The myth of the Wendigo – the chimeric Native American cannibal spirit that wanders the woods – has obsessed Fessenden for decades. He even has an academic work on the story being published soon. Here, it becomes an expression of nature as a morally ambivalent force against human selfishness.

Fessenden called it "a very simple, very real story of growing up and seeing your father threatened, and realizing that the world is a volatile place and you have to man up." It was inspired by childhood vacations, where he'd sit in the back of the family Ford Torino on the way to Vermont. "I was thinking about things like, 'Do we all see the same color?' … That slippery reality was always part of my wondering about the world."

The theme of subjective reality is expressed through the unlikely casting of Erik Per Sullivan as the son. At that point, he was best known as youngest brother Dewey in Malcolm in the Middle: Here Fessenden saw in him "a slight, weirdly detached quality, that's what I like about my kid. … This was a mood piece, it was barely a story, and you just go deeper and deeper into this dreamlike place."

As the violence mounts, it's hard not to see a kinship to the great treatise on innocence lost, 1985's Come and See. "You just named my favorite movie," Fessenden said. "I was drunk with that film at the time."

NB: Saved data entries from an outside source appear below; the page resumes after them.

Lemma get_type_next s old t ok s' : 0 ≤ t < 16 → update_type_safely old t s = (ok, s') → ok = true →
  get_type s' = t.
Proof.
  unfold update_type_safely. intros Ht Hu ->. destruct (_ =? _); [|done]. injection Hu as <-.
  unfold get_type, next_typemix, u32, wrap. simpl.
  change 15 with (Z.ones 4). rewrite Z.land_ones by lia. rewrite Z.shiftl_mul_pow2 by lia.
  change (2 ^ 32) with 4294967296. change (2 ^ 8) with 256. change (2 ^ 4) with 16.
  Z.div_mod_to_equations. lia.
Qed.

Definition settable (v : value) : Prop :=
  match v with VCFun _ | VObj _ => False | VStr s => s ≠ "" | _ => True end.

(** The string pointer is null or that of an allocated string. *)
Definition string_ok (s : shm) : Prop :=
  sm_strings s !! 0 = None ∧
  (av_string (sm_value s) = 0 ∨ is_Some (sm_strings s !! av_string (sm_value s))).

Section sequential.
Context `{ShmAlloc}.

Lemma run_step n c s c' s' : call_step c s = Some (c', s') →
  sys_run (replicate (S n) 0%nat) ([c], s) = sys_run (replicate n 0%nat) ([c'], s').
Proof. intros Hs. simpl. unfold sys_step. simpl. by rewrite Hs. Qed.

Lemma run_returned n r s : sys_run (replicate n 0%nat) ([Returned r], s) = Some ([Returned r], s).
Proof. induction n as [|n IH]; [done|]. by rewrite (run_step n _ s (Returned r) s). Qed.

Lemma type_step t s : 0 ≤ t < 16 → ∃ s',
  call_step (SetType t (av_typemix (sm_value s))) s = Some (Returned [VBool true], s') ∧
  get_type s' = t ∧ sm_strings s' = sm_strings s ∧ av_string (sm_value s') = av_string (sm_value s) ∧
  ∀ u, load_slot u s' = load_slot u s.
Proof.
  intros Ht. destruct (update_type_safely (av_typemix (sm_value s)) t s) as [ok s'] eqn:Hu.
  simpl. rewrite Hu. pose proof Hu as Hu2. unfold update_type_safely in Hu. rewrite Z.eqb_refl in Hu.
  injection Hu as <- <-. eexists. split; [done|]. split; [by eapply get_type_next|]. done.
Qed.

Lemma get_slot_run v s : (∀ str, v ≠ VStr str) → settable v → get_type s = value_type v →
  load_slot (value_type v) s = stored_value v → v ≠ VNil → run_call GetStart s = Some ([stored_value v], s).
Proof.
  intros Hstr Hv Ht Hl Hn. unfold run_call.
  rewrite (run_step _ _ s (GetSlot (value_type v)) s), (run_step _ _ s (Returned [stored_value v]) s), run_returned.
  - done.
  - simpl. rewrite Hl. by destruct v; try done; edestruct Hstr.
  - simpl. rewrite Ht. by destruct v.
Qed.

(** A value that needs no memory *)
Lemma set_get_plain v s : (∀ str, v ≠ VStr str) → settable v → ∃ s',
  run_call (SetStart v) s = Some ([VBool true], s') ∧ run_call GetStart s' = Some ([stored_value v], s') ∧
  sm_strings s' = sm_strings s ∧ av_string (sm_value s') = av_string (sm_value s).
Proof.
  intros Hstr Hv.
  assert (0 ≤ value_type v < 16) as Ht by (destruct v; by vm_compute).
  destruct (decide (v = VNil)) as [->|Hn].
  - destruct (type_step SHATOMIC_NIL s) as (s' & Hst & Hty & Hss & Has & _); [done|].
    exists s'. split_and!; [| |done..]; unfold run_call.
    + rewrite (run_step _ _ s (SetType SHATOMIC_NIL (av_typemix (sm_value s))) s) by done.
      by rewrite (run_step _ _ _ _ _ Hst), run_returned.
    + rewrite (run_step _ _ s' (Returned [VNil]) s'), run_returned; [done|]. simpl. by rewrite Hty.
  - destruct (type_step (value_type v) (store_slot v s)) as (s' & Hst & Hty & Hss & Has & Hl); [done|].
    assert (av_typemix (sm_value (store_slot v s)) = av_typemix (sm_value s)) as Hmix by by destruct v.
    exists s'. split_and!.
    + unfold run_call. rewrite (run_step _ _ s (SetStore v (av_typemix (sm_value s))) s).
      2: { destruct v; try done. by edestruct Hstr. }
      rewrite (run_step _ _ s (SetType (value_type v) (av_typemix (sm_value s))) (store_slot v s)) by done.
      rewrite <- Hmix. by rewrite (run_step _ _ _ _ _ Hst), run_returned.
    + apply get_slot_run; try done. rewrite Hl. destruct v; try done. by edestruct Hstr.
    + rewrite Hss. by destruct v.
    + rewrite Has. by destruct v.
Qed.

(** A string: the new block takes the place of the old one, which is freed. *)
Lemma set_get_string str p s : str ≠ "" → string_ok s →
  shm_alloc (sm_strings s) (8 + Z.of_nat (String.length str)) = Some p → ∃ s',
  run_call (SetStart (VStr str)) s = Some ([VBool true], s') ∧
  run_call GetStart s' = Some ([VStr str], s') ∧ av_string (sm_value s') = p ∧
  sm_strings s' = <[p := str]> (delete (av_string (sm_value s)) (sm_strings s)).
Proof.
  intros Hne Hok Ha. destruct (shm_alloc_ok _ _ _ Ha) as [Hp Hfree].
  set (old := av_typemix (sm_value s)). set (q := av_string (sm_value s)).
  set (s1 := put_strings (<[p := str]> (sm_strings s)) s).
  set (s2 := put_strings (<[p := str]> (delete q (sm_strings s))) (put_string p s)).
  assert (Z.of_nat (String.length str) ≠ 0) as Hsz by by destruct str.
  assert (call_step (SetStart (VStr str)) s = Some (SetString str old, s)) as H1 by done.
  assert (call_step (SetString str old) s = Some (SetExchange p old, s1)) as H2.
  { simpl. rewrite Ha. by rewrite (proj2 (Z.eqb_neq _ _) Hsz). }
  destruct (type_step SHATOMIC_STRING s2) as (s' & Hst & Hty & Hss & Has & _); [done|].
  exists s'. split_and!; [| |done|done].
  - unfold run_call. rewrite (run_step _ _ _ _ _ H1), (run_step _ _ _ _ _ H2).
    destruct (decide (q = 0)) as [Hq|Hq].
    + rewrite (run_step _ _ _ (SetType SHATOMIC_STRING old) s2).
      2: { simpl. fold q. rewrite Hq. unfold s2. rewrite Hq, delete_id by apply Hok. done. }
      change old with (av_typemix (sm_value s2)). by rewrite (run_step _ _ _ _ _ Hst), run_returned.
    + destruct Hok as [_ [?|[w Hw]]]; [done|]. fold q in Hw.
      rewrite (run_step _ _ _ (SetFree q old) (put_string p s1)).
      2: { simpl. fold q. by rewrite (proj2 (Z.eqb_neq _ _) Hq). }
      rewrite (run_step _ _ _ (SetType SHATOMIC_STRING old) s2).
      2: { simpl. unfold shm_free. simpl. rewrite lookup_insert_ne by congruence. rewrite Hw.
           unfold s2. rewrite <- delete_insert_ne by congruence. done. }
      change old with (av_typemix (sm_value s2)). by rewrite (run_step _ _ _ _ _ Hst), run_returned.
  - unfold run_call. rewrite (run_step _ _ s' (GetSlot SHATOMIC_STRING) s') by (simpl; by rewrite Hty).
    rewrite (run_step _ _ s' (GetData p) s') by (simpl; by rewrite Has).
    rewrite (run_step _ _ s' (Returned [VStr str]) s'), run_returned; [done|].
    simpl. rewrite Hss. simpl. by rewrite lookup_insert_eq.
Qed.

(** What is set can be got.  A set that nobody disturbs, of a value that can be set and, if it is a string, for
    which there is memory, succeeds; a get after it returns the value, an integer as the C [int] it was
    converted to; and a string that was replaced is freed, so that the strings that are allocated are as
    before but for the value's. *)
Theorem lazy_set_get v s p
  (Hv : settable v)
  (Hs : string_ok s)
  (Hmem : ∀ str, v = VStr str → shm_alloc (sm_strings s) (8 + Z.of_nat (String.length str)) = Some p) :
  ∃ s', call_on (Some s) (SetStart v) = Some ([VBool true], Some s') ∧
        call_on (Some s') GetStart = Some ([stored_value v], Some s') ∧ string_ok s' ∧
        sm_strings s' = match v with
                        | VStr str => <[p := str]> (delete (av_string (sm_value s)) (sm_strings s))
                        | _ => sm_strings s
                        end.
Proof.
  assert ((∃ str, v = VStr str) ∨ ∀ str, v ≠ VStr str) as [[str ->]|Hstr] by (destruct v; naive_solver).
  - destruct (set_get_string str p s) as (s' & Hr & Hg & Hp & Hss); [done|done|by apply Hmem|].
    exists s'. unfold call_on. rewrite Hr, Hg. split_and!; [done..| |done]. destruct Hs as [H0 _].
    destruct (shm_alloc_ok _ _ _ (Hmem _ eq_refl)) as [Hp0 _]. split; rewrite Hss.
    + by rewrite lookup_insert_ne, lookup_delete_None by done; right.
    + right. rewrite Hp, lookup_insert_eq. eauto.
  - destruct (set_get_plain v s Hstr Hv) as (s' & Hr & Hg & Hss & Has).
    exists s'. unfold call_on. rewrite Hr, Hg. split_and!; [done..| |rewrite Hss; destruct v; try done; by edestruct Hstr].
    unfold string_ok. by rewrite Hss, Has.
Qed.
End sequential.

(** ** Calls at the same time *)

Section concurrent.
Context `{ShmAlloc} (cs0 : list call).

(** Any number of gets, and of sets of values that are not strings *)
Definition plain_call (c : call) : Prop :=
  match c with SetStart v => ∀ str, v ≠ VStr str | GetStart => True | _ => False end.

(** The slot of a type holds what one of the calls set. *)
Definition slot_set (t : Z) (s : shm) : Prop :=
  ∃ v, SetStart v ∈ cs0 ∧ value_type v = t ∧ load_slot t s = stored_value v.

Definition plain_type (t : Z) : Prop := t = 0 ∨ t = 1 ∨ t = 3 ∨ t = 4 ∨ t = 5.

Definition call_inv (c0 c : call) (s : shm) : Prop :=
  match c0 with
  | SetStart v =>
      match c with
      | SetStart w => w = v
      | SetStore w _ => w = v ∧ value_type v ≠ SHATOMIC_NIL
      | SetType t _ => plain_type t ∧ (t ≠ SHATOMIC_NIL → slot_set t s)
      | Returned _ => True
      | _ => False
      end
  | GetStart =>
      match c with
      | GetStart => True
      | GetSlot t => plain_type t ∧ t ≠ SHATOMIC_NIL ∧ slot_set t s
      | Returned r => r = [VNil] ∨ ∃ v, SetStart v ∈ cs0 ∧ r = [stored_value v]
      | _ => False
      end
  | _ => False
  end.

Definition shm_inv (s : shm) : Prop :=
  plain_type (get_type s) ∧ (get_type s ≠ SHATOMIC_NIL → slot_set (get_type s) s).

(** Slots that were set stay so. *)
Definition keeps_slots (s s' : shm) : Prop :=
  ∀ t, plain_type t → t ≠ SHATOMIC_NIL → slot_set t s → slot_set t s'.

Lemma call_inv_keep c0 c s s' : keeps_slots s s' → call_inv c0 c s → call_inv c0 c s'.
Proof.
  intros Hk. unfold call_inv. destruct c0; try done; destruct c; try done.
  - intros [Ht Hs]. split; [done|]. auto.
  - intros (Ht & Hn & Hs). auto.
Qed.

Lemma store_keeps v s : SetStart v ∈ cs0 → (∀ str, v ≠ VStr str) → value_type v ≠ SHATOMIC_NIL →
  slot_set (value_type v) (store_slot v s) ∧ keeps_slots s (store_slot v s) ∧
  get_type (store_slot v s) = get_type s.
Proof.
  intros Hin Hstr Hn.
  assert (slot_set (value_type v) (store_slot v s)) as Hown.
  { exists v. split_and!; [done..|]. destruct v; try done; by edestruct Hstr. }
  split_and!; [done| |by destruct v].
  intros t Ht Hnil (w & Hw & Hwt & Hl). destruct (decide (t = value_type v)) as [->|Hne]; [done|].
  exists w. split_and!; [done..|]. rewrite <- Hl.
  destruct v; try reflexivity; destruct Ht as [->|[->|[->|[->| ->]]]];
    first [reflexivity|by destruct Hne|by destruct Hnil].
Qed.
(* ===== verification/Modules.v ===== *)
(** Modules, src/src/module.c with the tables of src/src/module.lua and src/src/event.lua that it works on: adding a
    module, freezing it (its place among the modules that depend on another, which indexes its contexts),
    its initialization (which declares its events and listens to others'), and the finalization of events. *)

From Stdlib Require Import Ascii.
From stdpp Require Import strings.
From S2P Require Import Prelude Heap System.

#[local] Open Scope string_scope.
#[local] Open Scope Z_scope.

(** ** Strings, as module.lua's patterns take them apart *)

Definition is_digit (c : ascii) : bool := let n := nat_of_ascii c in (48 <=? n)%nat && (n <=? 57)%nat.
(** [%w_] *)
Definition is_word (c : ascii) : bool :=
  let n := nat_of_ascii c in
  is_digit c || ((65 <=? n)%nat && (n <=? 90)%nat) || ((97 <=? n)%nat && (n <=? 122)%nat) || (n =? 95)%nat.
(** [%s] *)
Definition is_space (c : ascii) : bool := let n := nat_of_ascii c in (n =? 32)%nat || ((9 <=? n)%nat && (n <=? 13)%nat).
Definition is_char (k : ascii) (c : ascii) : bool := bool_decide (c = k).
(** [%w_.] *)
Definition is_dotted (c : ascii) : bool := is_word c || is_char "." c.

(** [^[class]+$] *)
Definition all_chars (p : ascii → bool) (s : string) : bool :=
  negb (bool_decide (s = "")) && forallb p (String.list_ascii_of_string s).

(** The parts of a list between the characters that separate: at least one part *)
Fixpoint split_at (sep : ascii → bool) (l acc : list ascii) : list string :=
  match l with
  | [] => [String.string_of_list_ascii (rev acc)]
  | c :: l' =>
      if sep c then String.string_of_list_ascii (rev acc) :: split_at sep l' []
      else split_at sep l' (c :: acc)
  end.
Definition split_string (sep : ascii → bool) (s : string) : list string :=
  split_at sep (String.list_ascii_of_string s) [].

(** [gmatch("%S+")] *)
Definition words (s : string) : list string :=
  List.filter (λ w, negb (bool_decide (w = ""))) (split_string is_space s).

(** [^(%d+)%.(%d+)%.(%d+)$] *)
Definition valid_version (s : string) : bool :=
  match split_string (is_char ".") s with
  | [a; b; c] => all_chars is_digit a && all_chars is_digit b && all_chars is_digit c
  | _ => false
  end.

(** [^([%w_]+):([%w_.]+)$] *)
Definition valid_event_name (s : string) : bool :=
  match split_string (is_char ":") s with
  | [m; e] => all_chars is_word m && all_chars is_dotted e
  | _ => false
  end.

Definition full_name (module_name event_name : string) : string := module_name ++ ":" ++ event_name.

(** A name in a subscribe list: whether it is optional, its module and its event; none: invalid.  (A module's
    name cannot have a dot, so that the check of the second pattern decides.) *)
Definition parse_subscription (w : string) : option (bool * string * string) :=
  let '(optional, name) :=
    match w with
    | String c w' => if is_char "~" c then (true, w') else (false, w)
    | EmptyString => (false, w)
    end in
  match split_string (is_char ":") name with
  | [m; e] => if all_chars is_word m && all_chars is_dotted e then Some (optional, m, e) else None
  | _ => None
  end.

(** ** The tables of module.lua and event.lua *)

(** An entry of [events.subscribe]: its key, the event's module and name, whether it is required *)
Record subscription := Subscription { su_key : string; su_module : string; su_event : string; su_required : bool }.

(** A module's table *)
Record lmodule := LModule {
  lm_name : string;
  lm_ptr : Z;
  lm_parents : list string;
  lm_subscribe : list subscription;
  lm_publish : list string;
  lm_index : Z;
  lm_frozen : bool
}.

(** [Module]: the module tables are told apart by their [ptr]. *)
Record registry := Registry {
  r_by_name : gmap string Z;
  r_by_ptr : gmap Z lmodule;
  r_index_counter : Z;
  r_core : option string;          (* the core module's name *)
  r_coreless : bool;
  r_dependents : gmap string (list string);
  r_dependents_indexed : gmap string (gmap string Z);
  r_providers : gmap string (gset string)
}.
Definition registry_init : registry := Registry ∅ ∅ 0 None false ∅ ∅ ∅.

Definition max_module_count : Z := 255.

(** A listener's table, and an event's; [ev_ready]: initialized, with its [module] and [ptr]. *)
Record llistener := LListener { ll_module : Z; ll_fn : Z; ll_pd : Z; ll_priority : Z }.
Record levent := LEvent {
  le_name : string;
  le_module_name : string;
  le_listeners : list llistener;
  le_ptr : option Z;           (* once it is initialized *)
  le_data_type : option string;
  le_handler : option Z
}.

(** ** The C structs *)

Record event_init := EventInit { ei_name : string; ei_event : Z; ei_data_type : option string; ei_handler : option Z }.

(** What the [initialize] function of a module does: it declares events, listens to some (by name,
    after a [~] or not, or by pointer), reports errors; then it returns. *)
Inductive init_action :=
| ActInitialize (events : list event_init)
| ActListen (name : string) (fn pd priority : Z)
| ActListenPtr (event fn pd priority : Z)
| ActError (msg : string).
Record init_fn := InitFn { if_actions : list init_action; if_result : bool }.

(** [shuso_module_t] *)
Record cmodule := CModule {
  cm_name : option string;
  cm_version : option string;
  cm_subscribe : string;
  cm_publish : string;
  cm_parent_modules : string;
  cm_settings : list string;
  cm_variables : list string;
  cm_initialize : option init_fn;
  cm_initialize_worker : option init_fn;
  cm_index : Z;
  cm_parent_modules_index_map : list Z;
  cm_submodules : list Z
}.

While this is arguably Fessenden's most famous film, it was the hardest to get in this box set, due to some complicated rights issues. It's also the film that he has re-edited repeatedly, with even a change for this release. "I just stuck in an extra shot for fun."

Fessenden on The Last Winter (2006)

A team of oil explorers in Alaska are sent to open a new well, but discover the melting permafrost is unleashing more than just trapped methane.

"My crew was a bunch of Vikings."
Larry Fessenden on set in Iceland for The Last Winter. (Image courtesy of Glass Eye Pix)

Just as frustration with the original version of Habit lead to its remake, Fessenden was left with a nagging itch from Wendigo. The climactic final sequence was supposed to be a chase scene on virgin snow, "this amazing white canvas with these spindly little trees with two characters running through it." Of course, the snow melted before he could get that shot.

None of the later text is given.